**Saved data entries:**
== Segment start ==
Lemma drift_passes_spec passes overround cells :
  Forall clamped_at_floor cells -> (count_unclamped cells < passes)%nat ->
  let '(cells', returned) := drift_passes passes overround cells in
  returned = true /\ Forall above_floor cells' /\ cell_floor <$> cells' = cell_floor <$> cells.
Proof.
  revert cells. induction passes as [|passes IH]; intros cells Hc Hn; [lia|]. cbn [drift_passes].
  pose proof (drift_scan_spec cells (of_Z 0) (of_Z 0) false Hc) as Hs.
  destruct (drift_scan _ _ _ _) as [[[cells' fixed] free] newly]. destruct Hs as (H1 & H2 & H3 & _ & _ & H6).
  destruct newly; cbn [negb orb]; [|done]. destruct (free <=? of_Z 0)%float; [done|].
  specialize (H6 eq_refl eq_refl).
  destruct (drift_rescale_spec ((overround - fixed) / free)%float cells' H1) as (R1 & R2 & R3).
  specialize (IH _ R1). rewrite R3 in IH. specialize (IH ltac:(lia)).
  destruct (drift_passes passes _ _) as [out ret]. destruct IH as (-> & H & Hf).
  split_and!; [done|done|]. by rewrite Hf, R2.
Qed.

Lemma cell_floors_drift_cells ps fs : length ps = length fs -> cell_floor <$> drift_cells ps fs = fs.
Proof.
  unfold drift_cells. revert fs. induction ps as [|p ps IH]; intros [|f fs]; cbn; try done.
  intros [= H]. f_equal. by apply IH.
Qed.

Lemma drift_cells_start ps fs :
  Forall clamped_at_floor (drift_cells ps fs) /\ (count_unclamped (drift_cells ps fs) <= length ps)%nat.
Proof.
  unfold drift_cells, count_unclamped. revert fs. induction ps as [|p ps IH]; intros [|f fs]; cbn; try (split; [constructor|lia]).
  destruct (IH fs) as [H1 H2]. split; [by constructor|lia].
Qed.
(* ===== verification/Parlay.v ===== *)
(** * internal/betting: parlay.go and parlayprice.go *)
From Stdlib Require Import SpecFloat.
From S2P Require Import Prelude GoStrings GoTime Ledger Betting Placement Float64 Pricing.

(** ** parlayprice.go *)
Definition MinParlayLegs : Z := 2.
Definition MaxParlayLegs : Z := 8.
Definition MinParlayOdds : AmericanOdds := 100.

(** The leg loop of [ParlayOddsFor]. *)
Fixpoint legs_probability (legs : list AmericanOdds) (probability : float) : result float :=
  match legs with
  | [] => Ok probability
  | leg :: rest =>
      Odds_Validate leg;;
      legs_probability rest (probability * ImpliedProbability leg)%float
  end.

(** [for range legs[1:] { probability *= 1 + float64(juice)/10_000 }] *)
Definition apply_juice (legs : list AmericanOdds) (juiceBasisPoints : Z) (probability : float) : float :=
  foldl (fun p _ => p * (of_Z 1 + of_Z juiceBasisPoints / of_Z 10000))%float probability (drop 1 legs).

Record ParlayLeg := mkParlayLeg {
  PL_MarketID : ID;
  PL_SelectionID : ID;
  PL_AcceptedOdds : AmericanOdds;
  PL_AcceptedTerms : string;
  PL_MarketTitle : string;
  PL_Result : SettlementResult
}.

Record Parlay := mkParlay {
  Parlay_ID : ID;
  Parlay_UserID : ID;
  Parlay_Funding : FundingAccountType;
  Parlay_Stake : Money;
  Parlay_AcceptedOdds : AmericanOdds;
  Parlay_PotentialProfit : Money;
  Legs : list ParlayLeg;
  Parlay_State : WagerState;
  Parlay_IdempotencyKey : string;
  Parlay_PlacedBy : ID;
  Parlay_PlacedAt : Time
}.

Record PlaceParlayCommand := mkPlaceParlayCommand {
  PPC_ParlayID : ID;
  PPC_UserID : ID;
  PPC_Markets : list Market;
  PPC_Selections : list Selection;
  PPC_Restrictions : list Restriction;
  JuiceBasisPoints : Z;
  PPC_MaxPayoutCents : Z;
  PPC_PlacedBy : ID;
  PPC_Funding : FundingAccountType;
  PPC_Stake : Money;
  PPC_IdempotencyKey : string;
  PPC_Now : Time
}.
== Segment end ==
Using the records above, say how many lines contain the word "specialize". Write the number alone.

2